[Start of Attachment]

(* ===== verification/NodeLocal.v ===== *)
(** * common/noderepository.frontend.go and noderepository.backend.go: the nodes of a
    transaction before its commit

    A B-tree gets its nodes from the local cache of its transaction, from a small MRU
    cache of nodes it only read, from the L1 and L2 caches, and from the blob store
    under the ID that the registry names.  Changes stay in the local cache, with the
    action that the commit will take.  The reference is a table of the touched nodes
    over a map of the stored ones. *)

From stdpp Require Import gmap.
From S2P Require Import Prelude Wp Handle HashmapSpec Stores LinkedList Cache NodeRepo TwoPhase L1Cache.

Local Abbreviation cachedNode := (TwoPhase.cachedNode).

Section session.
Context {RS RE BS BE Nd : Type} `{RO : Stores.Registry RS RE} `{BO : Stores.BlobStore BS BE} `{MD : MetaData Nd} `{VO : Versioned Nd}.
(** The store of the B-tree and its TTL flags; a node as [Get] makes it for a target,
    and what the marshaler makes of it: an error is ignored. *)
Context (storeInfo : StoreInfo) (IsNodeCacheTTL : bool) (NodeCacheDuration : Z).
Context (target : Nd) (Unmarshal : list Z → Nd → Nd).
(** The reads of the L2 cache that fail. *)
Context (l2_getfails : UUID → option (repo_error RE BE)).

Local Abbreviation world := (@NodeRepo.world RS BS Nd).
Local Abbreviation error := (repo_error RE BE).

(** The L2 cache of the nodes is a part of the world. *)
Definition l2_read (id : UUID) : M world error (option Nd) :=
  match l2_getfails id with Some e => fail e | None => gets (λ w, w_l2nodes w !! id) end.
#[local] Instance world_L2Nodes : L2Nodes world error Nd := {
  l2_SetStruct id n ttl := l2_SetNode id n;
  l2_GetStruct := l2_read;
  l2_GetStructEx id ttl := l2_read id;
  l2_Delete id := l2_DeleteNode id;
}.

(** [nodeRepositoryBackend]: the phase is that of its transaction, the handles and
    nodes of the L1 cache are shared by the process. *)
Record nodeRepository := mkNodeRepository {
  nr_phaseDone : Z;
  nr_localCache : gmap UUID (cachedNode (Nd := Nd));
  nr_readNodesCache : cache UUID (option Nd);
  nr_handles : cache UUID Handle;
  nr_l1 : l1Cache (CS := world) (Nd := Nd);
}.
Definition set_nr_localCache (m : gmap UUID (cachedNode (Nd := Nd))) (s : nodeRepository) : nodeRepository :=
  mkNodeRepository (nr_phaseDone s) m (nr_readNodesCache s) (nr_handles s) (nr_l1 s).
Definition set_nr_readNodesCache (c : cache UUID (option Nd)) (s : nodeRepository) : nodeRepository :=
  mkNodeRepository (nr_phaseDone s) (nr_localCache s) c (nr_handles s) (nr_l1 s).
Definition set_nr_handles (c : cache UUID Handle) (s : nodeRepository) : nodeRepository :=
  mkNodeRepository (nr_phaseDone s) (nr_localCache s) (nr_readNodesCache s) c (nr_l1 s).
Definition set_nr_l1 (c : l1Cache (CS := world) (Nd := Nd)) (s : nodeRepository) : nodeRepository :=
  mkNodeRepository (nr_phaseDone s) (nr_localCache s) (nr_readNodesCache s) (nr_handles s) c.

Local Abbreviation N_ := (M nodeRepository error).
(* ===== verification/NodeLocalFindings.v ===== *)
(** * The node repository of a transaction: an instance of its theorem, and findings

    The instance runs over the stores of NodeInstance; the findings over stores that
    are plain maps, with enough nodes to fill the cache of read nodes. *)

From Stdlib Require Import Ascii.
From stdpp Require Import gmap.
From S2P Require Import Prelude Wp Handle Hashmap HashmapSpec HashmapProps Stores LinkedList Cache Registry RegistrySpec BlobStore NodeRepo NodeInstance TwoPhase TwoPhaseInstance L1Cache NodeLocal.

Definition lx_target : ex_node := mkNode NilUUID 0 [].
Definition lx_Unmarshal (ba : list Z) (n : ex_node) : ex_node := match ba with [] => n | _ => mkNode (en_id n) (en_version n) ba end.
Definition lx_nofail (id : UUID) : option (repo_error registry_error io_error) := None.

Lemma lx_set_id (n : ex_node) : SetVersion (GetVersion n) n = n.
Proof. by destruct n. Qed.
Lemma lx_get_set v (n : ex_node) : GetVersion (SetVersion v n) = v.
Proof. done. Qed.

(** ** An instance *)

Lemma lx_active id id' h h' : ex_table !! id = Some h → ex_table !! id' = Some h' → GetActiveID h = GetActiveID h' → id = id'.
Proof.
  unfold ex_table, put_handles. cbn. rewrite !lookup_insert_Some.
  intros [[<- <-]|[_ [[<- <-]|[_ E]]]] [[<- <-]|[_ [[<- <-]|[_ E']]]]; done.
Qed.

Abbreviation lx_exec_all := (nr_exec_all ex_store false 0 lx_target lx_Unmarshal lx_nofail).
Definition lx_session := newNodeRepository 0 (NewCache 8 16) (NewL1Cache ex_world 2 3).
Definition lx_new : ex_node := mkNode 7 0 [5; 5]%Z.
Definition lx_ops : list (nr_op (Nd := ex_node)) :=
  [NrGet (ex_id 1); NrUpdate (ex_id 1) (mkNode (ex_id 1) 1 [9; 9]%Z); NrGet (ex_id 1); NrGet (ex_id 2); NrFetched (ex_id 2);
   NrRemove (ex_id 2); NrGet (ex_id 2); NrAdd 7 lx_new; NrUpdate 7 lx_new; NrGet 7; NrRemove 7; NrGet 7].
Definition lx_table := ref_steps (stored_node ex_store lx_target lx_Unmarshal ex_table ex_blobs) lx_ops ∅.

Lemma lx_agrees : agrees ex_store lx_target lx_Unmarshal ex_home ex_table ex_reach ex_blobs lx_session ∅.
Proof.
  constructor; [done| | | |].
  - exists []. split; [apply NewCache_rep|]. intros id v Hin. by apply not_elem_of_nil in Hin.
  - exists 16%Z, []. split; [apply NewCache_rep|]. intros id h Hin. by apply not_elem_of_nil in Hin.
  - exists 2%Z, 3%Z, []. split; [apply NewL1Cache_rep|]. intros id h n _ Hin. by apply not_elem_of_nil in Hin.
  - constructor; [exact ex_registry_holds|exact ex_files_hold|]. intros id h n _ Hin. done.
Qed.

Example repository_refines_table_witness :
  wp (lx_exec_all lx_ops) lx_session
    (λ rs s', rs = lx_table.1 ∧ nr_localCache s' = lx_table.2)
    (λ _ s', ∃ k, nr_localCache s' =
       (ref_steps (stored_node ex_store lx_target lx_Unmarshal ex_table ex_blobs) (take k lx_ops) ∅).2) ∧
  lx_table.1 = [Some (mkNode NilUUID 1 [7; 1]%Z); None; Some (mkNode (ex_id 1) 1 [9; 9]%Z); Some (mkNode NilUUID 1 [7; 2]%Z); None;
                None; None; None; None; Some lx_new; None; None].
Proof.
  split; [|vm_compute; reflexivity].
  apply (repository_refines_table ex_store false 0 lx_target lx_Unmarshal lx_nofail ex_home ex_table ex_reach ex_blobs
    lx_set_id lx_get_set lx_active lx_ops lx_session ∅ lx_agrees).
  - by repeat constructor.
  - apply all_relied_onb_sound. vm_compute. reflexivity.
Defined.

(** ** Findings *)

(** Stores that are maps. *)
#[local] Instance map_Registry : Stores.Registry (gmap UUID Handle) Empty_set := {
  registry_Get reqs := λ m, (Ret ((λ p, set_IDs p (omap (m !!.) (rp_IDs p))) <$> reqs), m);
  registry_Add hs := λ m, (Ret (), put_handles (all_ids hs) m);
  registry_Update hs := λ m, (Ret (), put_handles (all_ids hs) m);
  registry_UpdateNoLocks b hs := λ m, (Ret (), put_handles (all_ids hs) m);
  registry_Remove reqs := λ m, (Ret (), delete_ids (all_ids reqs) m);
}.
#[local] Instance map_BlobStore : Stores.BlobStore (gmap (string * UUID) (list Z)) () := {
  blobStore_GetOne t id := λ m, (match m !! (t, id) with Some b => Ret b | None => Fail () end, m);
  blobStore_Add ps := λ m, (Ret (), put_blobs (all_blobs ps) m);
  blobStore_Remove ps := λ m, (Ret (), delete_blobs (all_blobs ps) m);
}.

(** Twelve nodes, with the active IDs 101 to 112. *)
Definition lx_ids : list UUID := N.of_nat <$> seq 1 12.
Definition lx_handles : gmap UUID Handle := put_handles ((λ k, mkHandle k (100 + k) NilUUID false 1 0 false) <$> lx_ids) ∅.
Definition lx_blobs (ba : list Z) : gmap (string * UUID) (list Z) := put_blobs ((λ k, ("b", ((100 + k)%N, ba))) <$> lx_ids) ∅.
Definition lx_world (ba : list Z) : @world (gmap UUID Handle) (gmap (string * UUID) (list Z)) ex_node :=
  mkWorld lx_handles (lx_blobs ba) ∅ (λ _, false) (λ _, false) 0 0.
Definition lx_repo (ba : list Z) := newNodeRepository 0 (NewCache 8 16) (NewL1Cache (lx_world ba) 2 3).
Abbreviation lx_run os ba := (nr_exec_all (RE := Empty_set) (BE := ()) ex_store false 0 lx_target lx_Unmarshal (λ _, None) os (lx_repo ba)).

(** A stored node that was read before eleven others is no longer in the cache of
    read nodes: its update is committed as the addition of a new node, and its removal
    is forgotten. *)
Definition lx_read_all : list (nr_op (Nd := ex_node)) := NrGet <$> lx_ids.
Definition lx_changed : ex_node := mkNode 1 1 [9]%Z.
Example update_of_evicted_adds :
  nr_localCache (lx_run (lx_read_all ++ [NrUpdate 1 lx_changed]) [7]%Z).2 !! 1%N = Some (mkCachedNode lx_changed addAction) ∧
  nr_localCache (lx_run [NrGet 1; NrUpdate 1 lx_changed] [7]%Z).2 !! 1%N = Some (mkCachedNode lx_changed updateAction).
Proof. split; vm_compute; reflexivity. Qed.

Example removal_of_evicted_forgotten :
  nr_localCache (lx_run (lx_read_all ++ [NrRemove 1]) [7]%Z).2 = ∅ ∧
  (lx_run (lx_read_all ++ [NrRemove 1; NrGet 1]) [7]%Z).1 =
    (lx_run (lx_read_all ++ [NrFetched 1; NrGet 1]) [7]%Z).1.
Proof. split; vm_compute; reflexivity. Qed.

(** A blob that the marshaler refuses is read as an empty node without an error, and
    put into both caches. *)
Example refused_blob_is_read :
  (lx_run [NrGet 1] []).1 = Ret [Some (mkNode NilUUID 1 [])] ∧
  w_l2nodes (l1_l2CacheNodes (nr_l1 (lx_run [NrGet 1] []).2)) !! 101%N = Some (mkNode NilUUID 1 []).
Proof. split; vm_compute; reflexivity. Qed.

[End of Attachment]

# TASK STATEMENT:
Given the data above, transcribe exactly the lines from the one containing "blobStore_GetOne t id" down to the one containing "Definition lx_handles : gmap", and no others.

# PROBLEM SOLUTION:
  blobStore_GetOne t id := λ m, (match m !! (t, id) with Some b => Ret b | None => Fail () end, m);
  blobStore_Add ps := λ m, (Ret (), put_blobs (all_blobs ps) m);
  blobStore_Remove ps := λ m, (Ret (), delete_blobs (all_blobs ps) m);
}.

(** Twelve nodes, with the active IDs 101 to 112. *)
Definition lx_ids : list UUID := N.of_nat <$> seq 1 12.
Definition lx_handles : gmap UUID Handle := put_handles ((λ k, mkHandle k (100 + k) NilUUID false 1 0 false) <$> lx_ids) ∅.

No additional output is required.